||September 17-26, 2010
||26.1 avg brix
||19 months Virginia Oak
||New Virginia Oak
||Indigenous Yeast - Stainless Steel
||August 15, 2012
Kaboom!!! This wine is massive in every aspect. While this deep crimson colored wine is still incredibly youthful it still has huge aromas of plum, roses, licorise, espresso and dark chocolate. The palate is almost an assault on the palate with loads of fruit, sweet cocoa and cedar notes and mouthfilling, but velvety tannins and bright acidity. This all leads to a long crisp finish leaving only the impression of a balanced but big wine. While it is fun to drink right now, it is one that is destined to spend some time in the cellar to integrate and shed some baby fat. Hold for at least 6-7 years, but Jordan can also let you know then what he thinks. He believes that structure and fruit should last well over a decade but without history to prove so will only sacrifice his own. - Tasted, January 2013
The Honah Lee Vineyard is a steep South East facing slope sitting at about 1300 feet elevation in the mountains just outside Orange, VA. The soils consist of hard red clay leading to more fruit driven wines. The wines tend to get very exotic characters to them while maintaining a balance of acidity due to their great sunlight exposure, as well as the cooler nights from the elevation. The vines are all trained on cordon pruned vertical shoot positioning to best collect sunlight exposure and minimize pressures. We have worked with Honah Lee since 2007 when we first made D9 from their Touriga Nacional. Now we source Viognier, Roussanne, Chardonnay, Petit Manseng, Petit Verdot, Tannat and Pinotage from Honah Lee.
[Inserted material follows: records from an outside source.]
Lemma session_sound_step (r : request) (w : world) :
  session_sound (session w) -> session_sound (session (after r w)).
Proof.
  intros Hw. destruct r.
  - unfold after. cbn [handle]. unfold index. unfold mbind, M_bind.
    rewrite initialize_session_eq. cbn. now apply session_sound_initialized.
  - apply session_sound_initialized in Hw. unfold after. cbn [handle].
    destruct (login_cases data w) as [(_ & ->) | [(_ & _ & ->) | (_ & _ & ->)]]; cbn;
      [now apply session_sound_flags | now apply session_sound_flags | assumption].
  - now rewrite balance_query_frame.
  - unfold after. cbn [handle].
    destruct (withdraw_cases data now w) as [[-> _] | (b & a & g & _ & _ & _ & _ & ->)];
      [assumption|].
    destruct Hw as (Hk & Hs & Hp & Hn). sound_finish Hk Hs Hp Hn.
  - destruct Hw as (Hk & Hs & Hp & Hn).
    destruct (change_pin_cases data w)
      as [(_ & ->) | [(Hc & _ & _ & ->) | [(Hc & _ & Hv & ->)
          | [(Hc & _ & Hnew & ->) | (Hc & _ & _ & ->)]]]];
      sound_finish Hk Hs Hp Hn.
  - now rewrite transactions_query_frame.
  - apply session_sound_empty.
  - destruct Hw as (Hk & Hs & Hp & Hn). unfold after. cbn.
    sound_finish Hk Hs Hp Hn.
  - destruct app_debug; [apply session_sound_empty | assumption].
Qed.

Lemma reachable_session_sound (w : world) : reachable w -> session_sound (session w).
Proof.
  induction 1 as [f | w r _ IH]; [apply session_sound_empty|].
  now apply session_sound_step.
Qed.

Lemma not_customer_false (s : Session) :
  not_customer s = false -> logged_in s = Some true /\ truthy (is_admin s) = false.
Proof.
  unfold not_customer, truthy. destruct (logged_in s) as [[]|], (is_admin s) as [[]|];
    cbn; intros; try discriminate; now split.
Qed.

(** X2.  In every reachable state, every request whose JSON body has
    string members is answered with a response, with one exception: a
    withdrawal by a logged-in customer whose amount string [float] reads
    as plus infinity ends in an [OverflowError], leaving the session and
    the ledger file as they were.  In particular no handler ever fails on
    a missing session key or returns no response.  (Members that are not
    strings are outside the requests considered here.) *)
Theorem reachable_answered (w : world) (r : request) :
  reachable w ->
  (exists resp, snd (handle r w) = Return resp)
  \/ (exists data now,
        r = PostWithdraw data now
        /\ not_customer (session w) = false
        /\ parse (default "" (data !! "amount")) = Some (S754_infinity false)
        /\ handle r w = (w, Raise OverflowError)).
Proof.
  intros Hw. pose proof (reachable_session_sound w Hw) as (Hk & Hs & Hp & Hn).
  pose proof (reachable_balance_possible w Hw) as Hposs.
  destruct r; cbn [handle].
  - left. unfold index. run_M. rewrite initialize_session_eq. cbn. eauto.
  - left. destruct (login_cases data w) as [(_ & ->) | [(_ & _ & ->) | (_ & _ & ->)]];
      cbn; eauto.
  - left. unfold api_balance. run_M. cbn.
    destruct (not_customer (session w)) eqn:Hc; cbn; [eauto|].
    destruct (not_customer_false _ Hc) as [Hl _].
    destruct (Hk Hl) as [_ [b ->]]. cbn. eauto.
  - destruct (not_customer (session w)) eqn:Hc.
    { left. unfold api_withdraw. run_M. cbn. rewrite Hc. cbn. eauto. }
    destruct (not_customer_false _ Hc) as [Hl _].
    destruct (Hk Hl) as [_ [b Hb]].
    destruct (validate_withdrawal (default "" (data !! "amount")) b) as [[[] v]|e] eqn:Hv.
    + left.
      destruct (validate_accepts_only _ _ _ Hv) as (f & a & -> & _ & _ & Hpos & Hmod & Hgt).
      unfold balance_possible in Hposs. rewrite Hb in Hposs.
      destruct (possible_balances_closed b a Hposs Hpos Hmod Hgt) as (nb & _ & _ & Hsub & _).
      unfold sub_int in Hsub. destruct (of_int a) as [g|e] eqn:Hg; [|discriminate].
      rewrite (withdraw_accepted data now w b Hc Hb a g Hv Hg). cbn. eauto.
    + left. rewrite (withdraw_refused data now w b Hc Hb v Hv). cbn. eauto.
    + right. exists data, now.
      destruct (validate_raises_only_on_infinity _ _ _ Hv) as [Hinf ->].
      repeat split; try assumption.
      apply (withdraw_raised data now w b Hc Hb _ Hv).
  - left. unfold api_change_pin. run_M. cbn.
    destruct (not_customer (session w)) eqn:Hc; cbn; [eauto|].
    destruct (not_customer_false _ Hc) as [Hl _].
    destruct (Hk Hl) as [[p Hpin] _].
    destruct (pin_change_step (session w)) as [k|] eqn:Hstep; cbn.
    + destruct (Hs k eq_refl) as [-> | [-> | ->]]; cbn.
      * rewrite Hpin. cbn. case_bool_decide; cbn; eauto.
      * destruct (_ && _); cbn; eauto.
      * case_bool_decide as Hq; cbn; [|eauto].
        destruct (new_pin (session w)); [cbn; eauto | discriminate].
    + rewrite Hpin. cbn. case_bool_decide; cbn; eauto.
  - left. unfold api_transactions. run_M. cbn.
    destruct (negb _); cbn; [eauto|]. destruct (truthy _); cbn; eauto.
  - left. cbn. eauto.
  - left. cbn. eauto.
  - left. destruct app_debug; cbn; eauto.
Qed.
(** * A shallow embedding of the AstrBot quiz plugin

    Sources embedded here:
    - [main.py]: [BindingStore], [QuizTask], the scheduler half of
      [SmartQuizPlugin] and [_execute_task_sync];
    - [auto_login.py]: [SanSanZhiAutoLogin] (credential negotiation);
    - [smart_quiz_api.py]: [QuizBot] (answer resolution, per-chapter run);
    - [api_client.py]: [APIClient.search_answer].

    Python values are byte strings ([string]), integers are [Z], dicts are
    [gmap]s or records, and every network exchange is an explicit entry of
    a call log threaded through the state. *)

From Stdlib Require Import ZArith QArith Lia Ascii String.
From stdpp Require Import base option list strings pretty gmap fin_maps.
From Stdlib Require Import Sorted.

Local Open Scope string_scope.
Local Open Scope Z_scope.

(** ** Python results: a value or a raised exception *)

Inductive exn : Type :=
  | InvalidToken
  | ValueError (msg : string)
  | OtherError (msg : string).

Inductive pyresult (A : Type) : Type :=
  | Ret (a : A)
  | Raise (e : exn).
Arguments Ret {A} a.
Arguments Raise {A} e.

Definition pybind {A B : Type} (r : pyresult A) (k : A -> pyresult B) : pyresult B :=
  match r with
  | Ret a => k a
  | Raise e => Raise e
  end.

(** ** main.py: BindingStore *)

Module BindingStore.

(** The [cryptography.fernet.Fernet] object held in [self._fernet] is
    library code: [fernet_encrypt] takes the entropy of the call (IV and
    timestamp) and the plaintext, [fernet_decrypt] returns [None] exactly
    when the library raises [InvalidToken]. *)
Record Fernet : Type := mkFernet {
  fernet_encrypt : string -> string -> string;
  fernet_decrypt : string -> option string
}.

(** [self._fernet] and [self._data]: the version tag and the ["bindings"]
    dict; every binding is itself a dict from field name to text. *)
Record store : Type := mkStore {
  _fernet : Fernet;
  version : Z;
  bindings : gmap string (gmap string string)
}.

Definition empty_store (f : Fernet) : store := mkStore f 1 ∅.

Definition set_bindings (st : store) (bs : gmap string (gmap string string)) : store :=
  mkStore (_fernet st) (version st) bs.

Definition _encrypt (st : store) (iv text : string) : string :=
  fernet_encrypt (_fernet st) iv text.

Definition _decrypt (st : store) (token : string) : pyresult string :=
  match fernet_decrypt (_fernet st) token with
  | Some text => Ret text
  | None => Raise InvalidToken
  end.

(** What one call of [bind] reads from outside: the entropy of
    [Fernet.encrypt] and the two readings of [_now_str()]. *)
Record bind_env : Type := mkBindEnv {
  iv : string;
  now_first : string;
  now_second : string
}.

Definition msg_bound_other : string := "你已绑定其他账号，按规则不可解绑或更换。".
Definition msg_password_updated : string := "已更新密码（账号未变更）。".
Definition msg_bound_ok : string := "绑定成功。此账号将永久绑定，无法解绑或更换。".

Definition bind (st : store) (env : bind_env) (qq_id username password : string)
  : store * (bool * string) :=
  match bindings st !! qq_id with
  | Some existing =>
      if decide (existing !! "username" = Some username) then
        let existing1 := <["password" := _encrypt st (iv env) password]> existing in
        let existing2 := <["updated_at" := now_first env]> existing1 in
        (set_bindings st (<[qq_id := existing2]> (bindings st)),
         (true, msg_password_updated))
      else (st, (false, msg_bound_other))
  | None =>
      let fresh : gmap string string :=
        <["updated_at" := now_second env]>
          (<["bound_at" := now_first env]>
            (<["password" := _encrypt st (iv env) password]>
              (<["username" := username]> ∅))) in
      (set_bindings st (<[qq_id := fresh]> (bindings st)),
       (true, msg_bound_ok))
  end.

(** The dict [get] hands to its callers. *)
Record credentials : Type := mkCredentials {
  cred_username : string;
  cred_password : string;
  cred_bound_at : string;
  cred_updated_at : string
}.

Definition dict_is_empty (d : gmap string string) : bool :=
  bool_decide (d = ∅).

Definition get (st : store) (qq_id : string) : pyresult (option credentials) :=
  match bindings st !! qq_id with
  | None => Ret None
  | Some data =>
      if dict_is_empty data then Ret None
      else
        match _decrypt st (default "" (data !! "password")) with
        | Ret password =>
            Ret (Some (mkCredentials (default "" (data !! "username"))
                                     password
                                     (default "" (data !! "bound_at"))
                                     (default "" (data !! "updated_at"))))
        | Raise InvalidToken => Ret None
        | Raise e => Raise e
        end
  end.

End BindingStore.

(** ** Python floats *)

(** A Python float is an IEEE 754 binary64 number. [round64 q] is the
    float nearest to the rational [q], ties going to the even
    significand: the value [float] gives for a decimal and the value [/]
    gives for two ints. The significand has 53 bits and the exponent does
    not go below -1074 (subnormal numbers); the numbers met here are far
    from the upper end of the range, which is left open. *)
Definition round_half_even (n d : Z) : Z :=
  let q := n / d in
  match (2 * (n mod d)) ?= d with
  | Lt => q
  | Gt => q + 1
  | Eq => if Z.even q then q else q + 1
  end.

(** The [k] with [2 ^ k <= n / d < 2 ^ (k + 1)], for positive [n] and [d]. *)
Definition binade (n d : Z) : Z :=
  let l := Z.log2 n - Z.log2 d in
  if 0 <=? l then (if d * 2 ^ l <=? n then l else l - 1)
  else (if d <=? n * 2 ^ (- l) then l else l - 1).

Definition round64_pos (n d : Z) : Q :=
  let e := Z.max (binade n d - 52) (-1074) in
  if 0 <=? e then Qmake (round_half_even n (d * 2 ^ e) * 2 ^ e) 1
  else Qmake (round_half_even (n * 2 ^ (- e)) d) (Z.to_pos (2 ^ (- e))).

Definition round64 (q : Q) : Q :=
  match Qnum q with
  | 0 => 0 # 1
  | Zpos n => round64_pos (Zpos n) (Zpos (Qden q))
  | Zneg n => Qopp (round64_pos (Zpos n) (Zpos (Qden q)))
  end.

(** ** Text helpers shared by the scrapers *)

(** [needle in hay] on Python strings. *)
Fixpoint contains (needle hay : string) : bool :=
  if String.prefix needle hay then true
  else match hay with
       | EmptyString => false
       | String _ rest => contains needle rest
       end.

(** [str.lower()], on the ASCII letters (the markers searched for in the
    lowered text are ASCII or contain no cased letter). *)
Definition lower_ascii (c : Ascii.ascii) : Ascii.ascii :=
  let n := Ascii.nat_of_ascii c in
  if ((65 <=? n)%nat && (n <=? 90)%nat)%bool then Ascii.ascii_of_nat (n + 32) else c.

Fixpoint lower (s : string) : string :=
  match s with
  | EmptyString => EmptyString
  | String c rest => String (lower_ascii c) (lower rest)
  end.

(** ** The calls a bot makes, and the platform that answers them *)

Inductive call : Type :=
  | GetMain
  | GetLoginPage
  | PostLogin (password_format : string) (key : option string)
  | Delay (min_seconds max_seconds : Z)
  | Sleep (seconds : Z)
  | GetCourses
  | GetChapters (course_id : Z)
  | GetResults (course_id : Z)
  | GetExam (exam_id : Z)
  | PostOracle (title : string)
  | PostSubmit (submit_url : string) (answer_data : list (string * string)).

(** What [get_csrf_token_and_key] sees of the login page: the status;
    the first group matched by its four patterns, if any (the group
    matches one or more characters, so it has a first one); and what the
    key it builds otherwise is made of: the reading of [int(time.time())]
    and the eight random characters. *)
Record login_page : Type := mkLoginPage {
  lp_status : Z;
  lp_found_key : option (Ascii.ascii * string);
  lp_timestamp : Z;
  lp_random : string
}.

(** [json.loads(response_text)] of a login reply. *)
Inductive login_json : Type :=
  | LJNotJson
  | LJNotDict
  | LJDict (code : option Z) (msg : option string) (url : option string).

Record login_response : Type := mkLoginResponse {
  lr_status : Z;
  lr_text : string;
  lr_json : login_json;
  lr_location : string
}.
(** * TRAVEL_PLANNER: the planner core, embedded and verified

    A shallow embedding of [src/python/planner] (preferences.py, weather.py,
    pipeline.py, places.py).

    Conventions of the embedding.
    - Python [int] is [Z]; Python [str] is [string], ordered by code point
      ([String.compare]).
    - Python [float] is an exact rational [Q]: rounding of the binary64
      operations is left out.  The division of two integers and the
      [floor] of its result are therefore exact.
    - A Python [dict] with string keys is an association list in insertion
      order whose keys are pairwise distinct ([dict_set] keeps them so).
    - [sorted] and [list.sort] are stable; they are a stable insertion sort
      over the strict order the Python comparison decides.
    - The trigonometric functions of [math] and the collaborators behind
      HTTP (places search, weather, geocoding) are parameters. *)

From Stdlib Require Import String Ascii.
From Stdlib Require Import List ZArith QArith Qround Bool Lia Lqa.
From Stdlib Require Import Permutation Sorted OrderedTypeEx.
Import ListNotations.

Local Open Scope Z_scope.

(** ** Python built-ins used by the planner *)

Module Py.

Section Sorting.
Context {A : Type}.
Variable lt : A -> A -> bool.

(** [insert x l] puts [x] in front of the first element that is not
    strictly below it: an element that comes earlier in the input stays
    ahead of the later ones it ties with. *)
Fixpoint insert (x : A) (l : list A) : list A :=
  match l with
  | [] => [x]
  | y :: ys => if lt y x then y :: insert x ys else x :: y :: ys
  end.
(** C1: the temperature guardrail always returns a verdict; it trips
    exactly when the lowercased text has a group of one or two digits and
    the first one reads as an integer below 26; with no digit in the text
    it does not trip and [detected_temp] is [None]; 26 itself does not
    trip; and what follows the first group has no part in the verdict. *)
Theorem father_temp_first_digit_group :
  (forall input,
      let t := normalized input in
      let u := unified input in
      exists v,
        father_temp_guardrail input = Some v
        /\ (tripwire_triggered v = true
            <-> exists g temp,
                FirstDigitGroup t g /\ int g = Some temp /\ (temp < 26)%Z)
        /\ (forall g,
               FirstDigitGroup t g ->
               exists temp,
                 int g = Some temp
                 /\ v = mkOutput (info_temp (VInt temp) u) (temp <? 26)%Z)
        /\ ((forall c, In c t -> isdecimal c = false) ->
            v = mkOutput (info_temp VNone u) false)
        /\ ((exists c, In c t /\ isdecimal c = true) ->
            exists g, FirstDigitGroup t g))
  /\ father_temp_guardrail (InputOther (PyStr (str "It is 26 degrees")))
     = Some (mkOutput (info_temp (VInt 26) (str "It is 26 degrees")) false)
  /\ (forall input1 input2 g,
         FirstDigitGroup (normalized input1) g ->
         FirstDigitGroup (normalized input2) g ->
         option_map tripwire_triggered (father_temp_guardrail input1)
         = option_map tripwire_triggered (father_temp_guardrail input2)).
Proof.
  split; [|split; [vm_compute; reflexivity|]].
  - intros input t u. subst t u.
    pose proof (father_temp_cases input) as H.
    destruct (first_digit_group (normalized input)) as [g|] eqn:E.
    + destruct H as (temp & Ht & Hv).
      exists (mkOutput (info_temp (VInt temp) (unified input)) (temp <? 26)%Z).
      split; [exact Hv|]. cbn [tripwire_triggered].
      pose proof (first_digit_group_sound _ _ E) as Hg.
      repeat split.
      * intros Hlt. exists g, temp. apply Z.ltb_lt in Hlt. auto.
      * intros (g' & temp' & Hg' & Ht' & Hlt).
        apply first_digit_group_complete in Hg'.
        assert (g' = g) by congruence. subst g'.
        assert (temp' = temp) by congruence. subst temp'.
        now apply Z.ltb_lt.
      * intros g' Hg'. apply first_digit_group_complete in Hg'.
        assert (g' = g) by congruence. subst g'. now exists temp.
      * intros Hno. exfalso.
        assert (Hnone : first_digit_group (normalized input) = None)
          by (apply first_digit_group_none, Forall_forall; exact Hno).
        congruence.
      * intros _. now exists g.
    + exists (mkOutput (info_temp VNone (unified input)) false).
      split; [exact H|]. cbn [tripwire_triggered].
      repeat split.
      * discriminate.
      * intros (g & temp & Hg & _). apply first_digit_group_complete in Hg.
        congruence.
      * intros g Hg. apply first_digit_group_complete in Hg. congruence.
      * apply first_digit_group_exists.
  - intros input1 input2 g H1 H2.
    apply first_digit_group_complete in H1, H2.
    pose proof (father_temp_cases input1) as C1.
    pose proof (father_temp_cases input2) as C2.
    rewrite H1 in C1. rewrite H2 in C2.
    destruct C1 as (t1 & E1 & ->), C2 as (t2 & E2 & ->).
    cbn. congruence.
Qed.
The 2010 vintage simply put was hot and dry. With Loudoun County and Monticello receiving really no recordable precipitation from May until October we knew that berry weights were going to be down significantly. This is the result of less water in the fruit and therefore creates more intense concentration. That coupled with the record breaking heat that we received (many 100+ days) the fruit in 2010 is exotic, rich, fruit driven and powerful. The sugars far outpaced the ripening of flavors, phenolic ripeness and acidity ripeness so one should expect higher alcohols then in any other vintage in Virginia, which should be well balanced still by the intensity of fruit and pure power of the wines.
Even though the season was uncharacteristically hot and dry, there was also very low humidity which was a nice change for us in Loudoun and most of Virginia. This caused some of the healthiest vines we have seen and the least hands on work that was needed. The Winter leading up to the growing season saw record snow falls which left the soil with the moisture needed to help maintain health without the need of any irrigation, while still not being abundant and causing any dilution issues. The crop was incredibly small with even less yield from the fruit meaning that the 2010’s will not be in large supply, although they are expected to be in large demand.
While the 2010’s might not be the best expression of our terroir in general, the wines are of a different style that many will find very enjoyable. These wines are about extraction, richness, exuberant fruit, and exotic character, as apposed to our normal elegant yet powerful styles that most of our vineyards offer.
The grapes were cold soaked for 7-8 days for good color, tannin and flavor extraction from the skins prior to the presence of alcohol. The fermentation was fairly quick and warm having it’s peak temperature range from 89-92 degrees Fahrenheit. The total time the wine spent on the skins was between 23 (Pinotage) and 31 (Petit Verdot and Tannat) days. The wine was in barrel for 19 months and bottled unfined and unfiltered.
Bring on the beef!!! This wine will simply rock the palate with some Dominion Root Beer and Rosemary Braised Millcreek Farms Short Ribs over Grilled Cheddar (ideally Chapel Country Talbot Reserve) Polenta and sliced Heirloom Tomatoes.